By Elizabeth Hawkins
Few people think of nurses like me as being on the frontlines of domestic violence prevention, but we are.
Among the thousands of patients I’ve treated, I’ve seen countless women who were abused. When my decades of experience and instincts as an ER nurse prompt me to ask, “Are you afraid someone might hurt you?” nearly every time that patient breaks down crying.
When a patient returns frequently to the ER reporting vague symptoms like headaches and stomach aches with no clear cause, this too often points to intimate partner violence — IPV, for short.
In California, nurses since 1995 have been required to report suspected IPV to authorities.
In 1989, when Nicole Brown Simpson told police, “He’s going to kill me,” they did nothing. Since then, legal changes have been made to ensure domestic violence complaints are treated more seriously at all levels of law enforcement and health care.
Still, victims — mostly women, but men as well — often feel shame and helplessness. Their stories are too frequently seen as irrelevant or unimportant. Look at the case of former White House aide Rob Porter, who wasn’t fired even after his bosses learnedhe’d violently abused his ex-wives.
All too often, leaders dismiss the victims of intimate partner violence committed by powerful men, lifting up the denials of the perpetrators while not acknowledging the scars of the women abused.
As a nurse, I learned that to identify abuse victims, I had to be willing to ask uncomfortable questions. We all need to ask some uncomfortable questions about how we treat the abusers and abused.
Women who reveal abuse still find their reliability questioned. They’re shamed for impossible choices they’re forced to make.
Too often, helpers abandon them if they return to their abuser after attempting to leave. When they choose not to accept help the very first time, health care and law enforcement may give up on them. We as a society begin doubting the validity of their story.
It takes many IPV victims upward of six to 10 attempts to finally flee their volatile situation. Where can these women, and their often-abused children, find reliable care, shelter, and resources when they’re needed?
I can relate to suffering trauma from violence. During one of my ER shifts, a mentally ill patient punched me and knocked my head into the wall so hard I lost my sight for approximately 10 minutes. The shock and violation have never left me.
When it comes to intimate partner violence, attitudes must change. Decades after the murder of Nicole Simpson, NFL player Ray Rice knocked out his fiancée on video in an elevator — but received only a two-game suspension.
Like sexual assault, IPV also involves secrecy and control, with victims shamed more than believed, disregarded by those who should help and protect them — even asked what they did to bring it on. We need to call #TimesUp on IPV, too.
Changes in law aren’t enough. Our work isn’t done just because nurses and others are required to report the abuse. We must address systemic issues that allow abusers to continue terrorizing victims while neighbors and communities look the other way.
Most of the recent mass shooters in the U.S. had prior histories of stalking or domestic violence.
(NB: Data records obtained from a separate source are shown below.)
(** C12: An acknowledgement of an entity that is gone ends.  A cycle whose census
    is complete, whose scan and saved index both know their incidence and do not
    list the entity, of which no local hold and no undecoded file still stands
    for it, whose upload does not acknowledge it anew (and keeps the fingerprints
    of the ledger those of its bodies), and which reached its index save below
    the last two generations, leaves a disk from which the next start no longer
    has it, crash or not.  What a hold, an undecoded file or an unknown incidence
    may stand for keeps its acknowledgement. *)
Theorem gone_acks_retired fp c st : 0 <= index_generation (stored_index st) -> index_generation (stored_index st) + 2 < 2 ^ 64 ->
  valid_acks (stored_ledger st) -> gone fp c -> reaches (cut c) SavedIndex = true ->
  acks (stored_ledger (recover_handoff Whole (source_cycle sha256 st c))) !! fp = None.
Proof.
  intros Hg Hm Hv Hgone Hcut. unfold source_cycle. pose proof (recover_generation (cut c) st) as Hrg.
  assert (Hv2 : valid_acks (stored_ledger (recover_handoff (cut c) st))).
  { destruct st. unfold recover_handoff. cbn. case_match; [by apply recovered_valid|done]. }
  destruct (recover_handoff _ st) as [i p]. cbn [stored_index stored_ledger] in *.
  assert (reaches (cut c) RecoveredIndex = true /\ reaches (cut c) UploadedLedger = true) as [-> ->] by by destruct (cut c).
  cbn [negb]. rewrite Hcut. set (before := configure_ack_capacity i p). destruct (configure_acks i p) as [Hba Hbf].
  assert (Hvb : valid_acks before) by (unfold valid_acks, before; by rewrite Hba, Hbf).
  destruct (finish_room c i before (uploaded c before)) as (saved & after & Ef); [lia..|]. rewrite Ef.
  pose proof (gone_listed fp c i before (uploaded c before) saved after ltac:(lia) Hgone Hvb (gone_valid _ _ Hgone _ Hvb) (gone_upload _ _ Hgone before) Ef) as Hl.
  destruct (finish_smaller _ _ _ _ _ _ fp Ef) as [Hs Hd]. unfold recover_handoff. cbn [stored_index stored_ledger].
  change (reaches Whole RecoveredLedger) with true. cbv iota.
  assert (Hend : forall q, destination_namespace_hash q = destination_namespace_hash (uploaded c before) ->
    acks q !! fp = None \/ acks q !! fp = acks (uploaded c before) !! fp -> acks (recovered_ledger saved q) !! fp = None).
  { intros q Hq [Hn|Hn]; [by apply recovered_gone|]. destruct Hl as [Hl|Hl]; [apply recovered_gone; by rewrite Hn|].
    rewrite recovered_lookup, bool_decide_eq_true_2; [done|]. by eapply handoff_persists. }
  destruct (reaches (cut c) Whole); [by apply Hend|]. apply Hend; [done|by right].
Qed.
End Laws.

(** ** Witnesses *)
(** A saved index that lists the file of "aa" and the file of "bb". *)
Definition index_of (listed : gmap string (gset string)) : ScanIndex :=
  mkIndex 7 ∅ listed ∅ ∅ ∅ ∅ true (fun _ => false) None.
Definition both_listed : ScanIndex := index_of {[ "a.jsonl"%string := {["aa"%string]}; "b.jsonl"%string := {["bb"%string]} ]}.
Definition only_aa : ScanIndex := index_of {[ "a2.jsonl"%string := {["aa"%string]} ]}.
Definition ledger_of_both : Progress unit :=
  accept_body "aa" "digest a" (accept_body "bb" "digest b" (new_progress tt "destination" (Quarantine.mkWitness "" "1" "1" "1" 1 "" 1048576))).
Definition two_acks : Store unit := mkStore both_listed ledger_of_both.
(** The file of "aa" moved, that of "bb" is gone; the settlement selects neither. *)
Definition moved_cycle (at_ : Cut) : SourceCycle unit := mkSourceCycle only_aa true (fun p => p) (index_of ∅) None ∅ at_.

Lemma moved_finds at_ : finds id "aa" "digest a" (moved_cycle at_).
Proof.
  split; [apply (bool_decide_eq_true_1 _); vm_compute; reflexivity|]. split; [done|]. intros adopting. change (adopted_upload_progress_acks id _ adopting) with (∅ : gset string).
  apply not_elem_of_empty.
Qed.
Lemma moved_gone at_ : gone "bb" (moved_cycle at_).
Proof.
  constructor; [reflexivity|split; vm_compute; reflexivity|split|split; [|reflexivity]|intros p Hp; exact Hp|intros p Hp; exact Hp];
    apply (bool_decide_eq_true_1 _); vm_compute; reflexivity.
Qed.
Lemma two_acks_valid : valid_acks ledger_of_both.
Proof. unfold valid_acks. vm_compute. reflexivity. Qed.

Lemma found_acks_survive_witness :
  accepted_body_witnesses (stored_ledger (source_cycles id [moved_cycle SavedIndex; moved_cycle RecoveredLedger; moved_cycle Whole] two_acks)) !! "aa"%string
  = Some "digest a"%string.
Proof.
  apply (found_acks_survive id "aa" "digest a" [moved_cycle SavedIndex] [moved_cycle RecoveredLedger; moved_cycle Whole] two_acks);
    [done|by intros h [=]| |vm_compute; reflexivity].
  constructor; [apply moved_finds|]. constructor; [apply moved_finds|]. constructor; [apply moved_finds|constructor].
Defined.
Lemma crash_retires_the_same_witness :
  let whole := source_cycle id two_acks (cut_at Whole (moved_cycle NoSave)) in
  let crashed := source_cycle id two_acks (cut_at SavedIndex (moved_cycle NoSave)) in
  stored_index whole = stored_index crashed /\
  accepted_body_witnesses (stored_ledger whole) !! "bb"%string =
    if handed_over id (moved_cycle NoSave) crashed "bb" then None
    else accepted_body_witnesses (stored_ledger (recover_handoff Whole crashed)) !! "bb"%string.
Proof. apply crash_retires_the_same; done. Defined.
Lemma gone_acks_retired_witness :
  accepted_body_witnesses (stored_ledger (recover_handoff Whole (source_cycle id two_acks (moved_cycle SavedIndex)))) !! "bb"%string = None.
Proof. apply (gone_acks_retired id); [done|done|exact two_acks_valid|apply moved_gone|done]. Defined.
These links aren’t just a footnote in the story. They are predictive, and we must take them seriously as red flags.
The costs IPV imposes on us as a society in dreams shattered, lives ruined, and families traumatized are far too high. #TimesUp.
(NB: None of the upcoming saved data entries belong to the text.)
Lemma outcome_unsettled outcome count now e : batch_outcome parse_json rfc2822 outcome count now = inl e -> unsettled e.
Proof.
  destruct outcome as [[response|]|code retry_after body|text]; cbn; [done|intros [= <-]; by repeat constructor| |intros [= <-]; by repeat constructor].
  intros [= <-]. unfold shed_from_response. repeat case_match; by repeat constructor.
Qed.
Lemma checked_unsettled request enforce w e w' : upload_checked parse_json rfc2822 request enforce w = (inl e, w') -> unsettled e.
Proof.
  unfold upload_checked. destruct (preflight request); [intros [= <- _]; by repeat constructor|].
  destruct (ensure_authority w) as [[e1|] w1] eqn:E1; [intros [= <- _]; by eapply (authority_unsettled Hhost)|].
  destruct (issue_relay_token w1) as [[e2|token] w2] eqn:E2; [intros [= <- _]; by eapply (token_unsettled Hhost)|].
  destruct (ensure_authority w2) as [[e3|] w3] eqn:E3; [intros [= <- _]; by eapply (authority_unsettled Hhost)|].
  destruct (validate_joined _ w3) as [[e4|] w4] eqn:E4; [intros [= <- _]; by eapply (joined_unsettled Hhost)|].
  destruct (upload_batch _ _ _ _ _ _) as [[e5|response] w5] eqn:E5.
  - intros [= <- _]. unfold upload_batch in E5. destruct (post _ _ _ _) as [outcome w6]. injection E5 as E5 _. by eapply outcome_unsettled.
  - destruct (validate_entity_ack_with_head_cas _ _ _) as [e6|[]] eqn:E6; [|done]. intros [= <- _].
    unfold validate_entity_ack_with_head_cas in E6. repeat (case_match; simplify_eq); by repeat constructor.
Qed.
Lemma wired_unsettled : transport_unsettled (H1 := wired parse_json rfc2822 slug legacy_pending) (Stored := Stored) (Item := Item).
Proof.
  split; cbn; [|apply (save_unsettled Hhost)|apply (save_grows Hhost)]. intros items w e w'.
  unfold send_page. destruct (upload_checked _ _ _ _ _) as [[e1|response] w1] eqn:E1; [intros [= <- _]; by eapply checked_unsettled|].
  destruct (require_normal_write_ack_for_legacy_reconciliation _ _ _) eqn:Er; [|done]. intros [= <- _].
  unfold require_normal_write_ack_for_legacy_reconciliation in Er. repeat (case_match; simplify_eq); by repeat constructor.
Qed.

(** C14: What was let in goes through: when the ledger owed at most 4,096
    acknowledgements that the live index does not list, a pass over the input
    that admission returned never stops for want of room for its
    acknowledgements, whatever the backend answers: as long as it runs on the
    ledger admission left, and the host's own calls ([host_unsettled]) do not
    report that error.  A ledger that already owes more stops for want of room. *)
Theorem admitted_pass_never_stops (items : list Item) (index : ScanIndex) (p : Progress Stored) stop kept (p' : Progress Stored) budget
    (s : UploadState W Stored) e s' :
  admit_upload_input items index p = (stop, kept, p') ->
  (size (accepted_fingerprints p ∖ upload_progress_ack_incidence index) <= Z.to_nat MAX_UNSETTLED_ACKS)%nat ->
  accepted_fingerprints (progress s) = accepted_fingerprints p' -> ack_capacity (progress s) = ack_capacity p' ->
  upload_pass sha256 fifth parse_json rfc2822 slug legacy_pending kept budget s = (inl e, s') -> unsettled e.
Proof.
  intros Ha Hl Hacc Hcap Hs. destruct (admission_room _ _ _ _ _ _ _ Ha Hl) as [Hroom _].
  assert (Hr : roomy (fingerprints kept) (progress s)) by (unfold roomy in *; by rewrite Hacc, Hcap).
  assert (Hin : forall item, item ∈ kept -> fingerprint item ∈ fingerprints kept) by (intros item Hi; apply fingerprints_elem; by exists item).
  set (wd := wired parse_json rfc2822 slug legacy_pending).
  destruct (pass_runs (H1 := wd) sha256 fifth (fingerprints kept) wired_unsettled (lengths_unsigned Hhost) kept budget Hin s Hr) as [_ He].
  unfold upload_pass in Hs. fold wd in Hs. cbv zeta in Hs. by rewrite Hs in He.
Qed.
End Pass.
Elizabeth “Liz” Hawkins has been a registered nurse for over 30 years. She’s Secretary of the United Nurses Associations of California / Union of Health Care Professionals.
MannyHM says
No single discipline should approach this issue. Nurses, physician, social workers, and hospital attorney should work together to address this issue. Don’t forget to ask security to watch out for the abuser who might interfere and escalate the problem.
Anonymous says
A lot of time addiction treatment is offered to a Domestic Abuser but not to the victim. Too often, the victim of such abuse also has an addiction problem and it is one factor that makes them vulnerable to future abuse, wither by the same abuser or another one down the line. Victims of Domestic Abuse should be offered not only “supportive counselor” for the abuse itself, but for the factors in THEIR lives that perpetuate the vicious cycle. This is especially crucial where there are children involved in the situation. It becomes generational.
Anonymous says
It is time that others stop trying to diagnose people. Signs of abuse are evident and speak for themselves. This is what causes misinformation to get out and cause problems for people that shouldn’t be.
Anonymous says
Signs of abuse are NOT always evident and they certainly do not “speak for themselves.” If it were that easy, we wouldn’t have all the difficulties that we do in dealing with the problem.
MannyHMo says
More than fear, it’s hesitation on the part of the abused to confront and report the issue. This is what makes it difficult to correct. It’s the wishful thinking that things are actually getting better. This is the reason why a multi-disciplinary team is needed.